PROBLEM DESCRIPTION
Below are the entries; output exactly the lines from the one containing "Fixpoint match_first (cls" through the final line, inclusive.

Stored data:

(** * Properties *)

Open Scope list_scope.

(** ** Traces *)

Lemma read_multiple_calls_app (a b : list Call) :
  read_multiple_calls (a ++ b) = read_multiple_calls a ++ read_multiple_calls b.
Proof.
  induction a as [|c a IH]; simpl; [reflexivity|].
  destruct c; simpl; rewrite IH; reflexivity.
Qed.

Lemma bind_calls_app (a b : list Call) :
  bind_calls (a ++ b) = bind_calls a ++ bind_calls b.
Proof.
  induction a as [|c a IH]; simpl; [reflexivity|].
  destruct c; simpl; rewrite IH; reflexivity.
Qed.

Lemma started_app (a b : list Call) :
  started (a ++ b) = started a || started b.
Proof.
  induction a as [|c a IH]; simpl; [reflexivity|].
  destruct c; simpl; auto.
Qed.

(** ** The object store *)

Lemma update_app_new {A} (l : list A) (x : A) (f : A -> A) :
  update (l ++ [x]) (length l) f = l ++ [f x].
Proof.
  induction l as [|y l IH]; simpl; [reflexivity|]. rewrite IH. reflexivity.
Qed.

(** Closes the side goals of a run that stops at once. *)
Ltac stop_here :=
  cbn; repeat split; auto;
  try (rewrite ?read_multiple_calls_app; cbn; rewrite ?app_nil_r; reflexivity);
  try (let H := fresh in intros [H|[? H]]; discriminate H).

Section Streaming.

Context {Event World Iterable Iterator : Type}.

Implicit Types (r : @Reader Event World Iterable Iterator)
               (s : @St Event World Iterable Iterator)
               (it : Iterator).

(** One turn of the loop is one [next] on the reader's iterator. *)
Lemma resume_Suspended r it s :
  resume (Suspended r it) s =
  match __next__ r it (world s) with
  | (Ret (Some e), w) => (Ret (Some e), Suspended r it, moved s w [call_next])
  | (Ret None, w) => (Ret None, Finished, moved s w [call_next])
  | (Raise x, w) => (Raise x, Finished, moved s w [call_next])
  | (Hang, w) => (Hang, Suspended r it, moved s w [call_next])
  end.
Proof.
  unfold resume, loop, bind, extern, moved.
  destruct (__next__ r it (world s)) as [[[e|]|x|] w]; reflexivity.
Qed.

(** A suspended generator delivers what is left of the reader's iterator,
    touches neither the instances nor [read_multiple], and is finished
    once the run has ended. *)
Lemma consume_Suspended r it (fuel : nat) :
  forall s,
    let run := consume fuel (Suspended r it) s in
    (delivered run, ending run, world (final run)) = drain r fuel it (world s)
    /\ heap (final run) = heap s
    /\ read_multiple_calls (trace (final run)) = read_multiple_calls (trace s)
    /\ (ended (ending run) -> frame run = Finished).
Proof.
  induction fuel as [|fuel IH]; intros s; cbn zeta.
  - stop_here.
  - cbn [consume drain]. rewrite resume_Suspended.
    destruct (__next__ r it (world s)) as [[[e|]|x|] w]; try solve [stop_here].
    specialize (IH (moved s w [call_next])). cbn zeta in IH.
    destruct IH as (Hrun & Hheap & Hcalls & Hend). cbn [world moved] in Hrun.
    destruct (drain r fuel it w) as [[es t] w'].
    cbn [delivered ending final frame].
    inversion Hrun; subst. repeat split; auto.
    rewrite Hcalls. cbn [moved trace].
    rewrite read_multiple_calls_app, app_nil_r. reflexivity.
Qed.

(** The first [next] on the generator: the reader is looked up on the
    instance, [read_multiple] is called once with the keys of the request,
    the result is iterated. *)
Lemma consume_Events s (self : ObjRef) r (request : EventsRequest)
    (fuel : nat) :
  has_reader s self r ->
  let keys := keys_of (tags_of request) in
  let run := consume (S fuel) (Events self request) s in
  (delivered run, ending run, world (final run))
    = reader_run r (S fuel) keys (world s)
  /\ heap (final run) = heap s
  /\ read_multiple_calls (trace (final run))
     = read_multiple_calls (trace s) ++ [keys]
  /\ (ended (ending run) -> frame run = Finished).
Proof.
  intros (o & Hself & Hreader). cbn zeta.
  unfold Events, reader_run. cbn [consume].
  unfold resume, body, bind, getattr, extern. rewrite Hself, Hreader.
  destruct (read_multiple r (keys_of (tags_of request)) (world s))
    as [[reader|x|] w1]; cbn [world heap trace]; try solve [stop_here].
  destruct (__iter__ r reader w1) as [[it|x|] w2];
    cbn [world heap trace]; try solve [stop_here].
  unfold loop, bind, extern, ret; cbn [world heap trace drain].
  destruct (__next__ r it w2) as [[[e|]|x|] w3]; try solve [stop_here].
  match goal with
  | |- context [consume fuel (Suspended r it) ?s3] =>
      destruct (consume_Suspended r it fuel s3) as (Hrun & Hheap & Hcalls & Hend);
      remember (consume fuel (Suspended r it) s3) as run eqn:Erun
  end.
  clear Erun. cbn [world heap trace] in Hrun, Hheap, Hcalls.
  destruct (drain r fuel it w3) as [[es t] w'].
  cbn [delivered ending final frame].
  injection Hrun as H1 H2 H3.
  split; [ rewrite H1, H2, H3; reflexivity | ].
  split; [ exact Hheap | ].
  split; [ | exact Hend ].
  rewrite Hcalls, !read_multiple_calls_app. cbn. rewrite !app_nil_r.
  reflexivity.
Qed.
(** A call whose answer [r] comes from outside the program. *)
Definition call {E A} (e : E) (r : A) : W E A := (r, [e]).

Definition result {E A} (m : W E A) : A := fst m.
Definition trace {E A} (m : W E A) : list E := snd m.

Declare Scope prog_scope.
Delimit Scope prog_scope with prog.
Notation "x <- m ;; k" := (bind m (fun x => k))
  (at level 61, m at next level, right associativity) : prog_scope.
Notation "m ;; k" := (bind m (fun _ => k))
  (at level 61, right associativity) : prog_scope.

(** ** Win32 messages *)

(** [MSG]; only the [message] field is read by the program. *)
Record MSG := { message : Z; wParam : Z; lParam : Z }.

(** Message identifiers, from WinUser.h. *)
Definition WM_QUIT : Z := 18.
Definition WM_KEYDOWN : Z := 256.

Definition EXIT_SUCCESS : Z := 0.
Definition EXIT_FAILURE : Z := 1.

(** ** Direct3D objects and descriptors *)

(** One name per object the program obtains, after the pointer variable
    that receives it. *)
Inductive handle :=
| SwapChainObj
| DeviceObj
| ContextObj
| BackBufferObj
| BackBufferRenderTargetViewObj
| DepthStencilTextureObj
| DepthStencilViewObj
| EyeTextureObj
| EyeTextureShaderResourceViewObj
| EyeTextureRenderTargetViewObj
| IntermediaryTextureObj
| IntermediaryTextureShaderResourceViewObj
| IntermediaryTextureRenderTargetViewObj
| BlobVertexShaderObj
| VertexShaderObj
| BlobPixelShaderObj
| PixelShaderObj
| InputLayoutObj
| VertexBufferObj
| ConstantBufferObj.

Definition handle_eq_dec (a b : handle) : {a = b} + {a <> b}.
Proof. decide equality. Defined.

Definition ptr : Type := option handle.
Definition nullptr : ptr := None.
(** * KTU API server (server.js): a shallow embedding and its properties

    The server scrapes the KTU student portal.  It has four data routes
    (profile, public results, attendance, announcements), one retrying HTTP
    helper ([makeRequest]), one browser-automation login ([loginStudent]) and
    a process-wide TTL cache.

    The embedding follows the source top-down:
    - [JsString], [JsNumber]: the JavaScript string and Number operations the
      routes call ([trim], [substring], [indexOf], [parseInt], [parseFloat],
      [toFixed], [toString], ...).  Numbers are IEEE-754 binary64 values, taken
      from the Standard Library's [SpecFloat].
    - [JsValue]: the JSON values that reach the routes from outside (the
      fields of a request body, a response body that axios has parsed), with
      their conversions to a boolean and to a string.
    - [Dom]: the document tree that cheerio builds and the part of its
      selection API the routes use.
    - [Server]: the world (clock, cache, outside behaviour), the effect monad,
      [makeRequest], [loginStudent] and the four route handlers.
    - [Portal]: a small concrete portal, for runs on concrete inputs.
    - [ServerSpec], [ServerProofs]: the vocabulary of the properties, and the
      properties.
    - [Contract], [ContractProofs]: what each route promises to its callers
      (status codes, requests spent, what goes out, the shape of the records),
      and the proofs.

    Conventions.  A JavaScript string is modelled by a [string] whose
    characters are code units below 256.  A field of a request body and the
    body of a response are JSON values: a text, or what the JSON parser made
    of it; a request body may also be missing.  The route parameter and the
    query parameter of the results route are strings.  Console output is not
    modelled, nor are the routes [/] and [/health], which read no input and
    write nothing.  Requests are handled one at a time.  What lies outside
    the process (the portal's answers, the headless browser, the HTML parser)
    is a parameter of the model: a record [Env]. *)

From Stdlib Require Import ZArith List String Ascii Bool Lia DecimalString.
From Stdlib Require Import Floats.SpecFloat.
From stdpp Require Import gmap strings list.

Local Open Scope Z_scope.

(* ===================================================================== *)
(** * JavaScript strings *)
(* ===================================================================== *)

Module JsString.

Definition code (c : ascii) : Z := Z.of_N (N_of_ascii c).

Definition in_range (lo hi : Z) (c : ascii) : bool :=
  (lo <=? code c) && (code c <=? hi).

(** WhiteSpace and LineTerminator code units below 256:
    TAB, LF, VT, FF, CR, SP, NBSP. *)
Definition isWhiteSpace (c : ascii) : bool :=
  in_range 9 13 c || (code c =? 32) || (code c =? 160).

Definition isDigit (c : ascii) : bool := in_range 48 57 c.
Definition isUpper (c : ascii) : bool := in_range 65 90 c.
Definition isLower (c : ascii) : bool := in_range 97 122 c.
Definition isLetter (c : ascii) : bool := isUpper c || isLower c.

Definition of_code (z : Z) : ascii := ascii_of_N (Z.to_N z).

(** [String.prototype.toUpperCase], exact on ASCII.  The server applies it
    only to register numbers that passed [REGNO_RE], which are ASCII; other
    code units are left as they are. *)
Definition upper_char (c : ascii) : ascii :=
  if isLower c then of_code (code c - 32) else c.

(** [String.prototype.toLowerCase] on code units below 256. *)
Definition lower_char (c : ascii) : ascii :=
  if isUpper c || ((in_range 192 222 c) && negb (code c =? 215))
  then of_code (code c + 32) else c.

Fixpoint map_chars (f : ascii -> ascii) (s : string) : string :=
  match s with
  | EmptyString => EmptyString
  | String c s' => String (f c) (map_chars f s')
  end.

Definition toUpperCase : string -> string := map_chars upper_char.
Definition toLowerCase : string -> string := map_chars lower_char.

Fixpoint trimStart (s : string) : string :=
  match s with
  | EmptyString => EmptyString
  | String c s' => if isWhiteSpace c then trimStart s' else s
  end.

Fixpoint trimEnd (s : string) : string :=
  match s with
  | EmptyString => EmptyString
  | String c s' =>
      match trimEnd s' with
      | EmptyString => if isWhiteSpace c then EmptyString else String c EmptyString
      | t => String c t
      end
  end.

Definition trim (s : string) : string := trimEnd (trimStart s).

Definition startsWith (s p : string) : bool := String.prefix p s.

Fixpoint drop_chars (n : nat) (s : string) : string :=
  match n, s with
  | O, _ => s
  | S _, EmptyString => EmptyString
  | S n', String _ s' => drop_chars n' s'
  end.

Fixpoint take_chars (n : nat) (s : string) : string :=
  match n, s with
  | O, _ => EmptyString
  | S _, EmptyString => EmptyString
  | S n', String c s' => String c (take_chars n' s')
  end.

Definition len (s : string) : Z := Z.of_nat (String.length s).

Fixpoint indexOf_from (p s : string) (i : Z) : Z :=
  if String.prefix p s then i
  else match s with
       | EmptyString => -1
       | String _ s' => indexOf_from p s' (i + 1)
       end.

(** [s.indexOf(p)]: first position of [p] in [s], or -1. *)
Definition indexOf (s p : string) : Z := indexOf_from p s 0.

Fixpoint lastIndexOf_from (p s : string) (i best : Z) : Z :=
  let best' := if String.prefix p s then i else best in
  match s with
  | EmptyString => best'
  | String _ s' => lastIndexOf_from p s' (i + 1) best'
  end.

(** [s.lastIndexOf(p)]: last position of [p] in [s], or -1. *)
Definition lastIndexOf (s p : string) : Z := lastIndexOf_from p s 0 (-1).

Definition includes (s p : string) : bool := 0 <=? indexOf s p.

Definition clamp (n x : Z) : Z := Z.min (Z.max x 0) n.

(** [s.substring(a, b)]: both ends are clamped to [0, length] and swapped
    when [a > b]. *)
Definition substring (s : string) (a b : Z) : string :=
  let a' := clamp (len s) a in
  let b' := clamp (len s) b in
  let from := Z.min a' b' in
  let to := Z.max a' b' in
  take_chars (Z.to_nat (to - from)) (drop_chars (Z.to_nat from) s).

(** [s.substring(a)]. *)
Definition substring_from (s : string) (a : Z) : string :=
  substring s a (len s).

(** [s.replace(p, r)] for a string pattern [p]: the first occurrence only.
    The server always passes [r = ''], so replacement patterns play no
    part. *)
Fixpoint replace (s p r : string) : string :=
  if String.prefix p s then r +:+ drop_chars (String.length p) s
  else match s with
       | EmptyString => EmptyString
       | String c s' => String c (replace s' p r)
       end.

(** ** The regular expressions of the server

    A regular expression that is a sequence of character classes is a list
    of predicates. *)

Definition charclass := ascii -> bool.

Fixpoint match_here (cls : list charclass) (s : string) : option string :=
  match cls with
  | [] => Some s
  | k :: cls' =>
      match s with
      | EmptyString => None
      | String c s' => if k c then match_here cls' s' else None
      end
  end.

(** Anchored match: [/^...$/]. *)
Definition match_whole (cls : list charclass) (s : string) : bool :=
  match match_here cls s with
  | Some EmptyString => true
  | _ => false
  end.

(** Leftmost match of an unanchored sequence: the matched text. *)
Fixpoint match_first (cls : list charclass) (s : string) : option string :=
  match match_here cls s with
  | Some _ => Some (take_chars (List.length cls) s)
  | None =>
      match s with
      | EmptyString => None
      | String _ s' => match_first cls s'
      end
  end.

YOUR RESPONSE
Fixpoint match_first (cls : list charclass) (s : string) : option string :=
  match match_here cls s with
  | Some _ => Some (take_chars (List.length cls) s)
  | None =>
      match s with
      | EmptyString => None
      | String _ s' => match_first cls s'
      end
  end.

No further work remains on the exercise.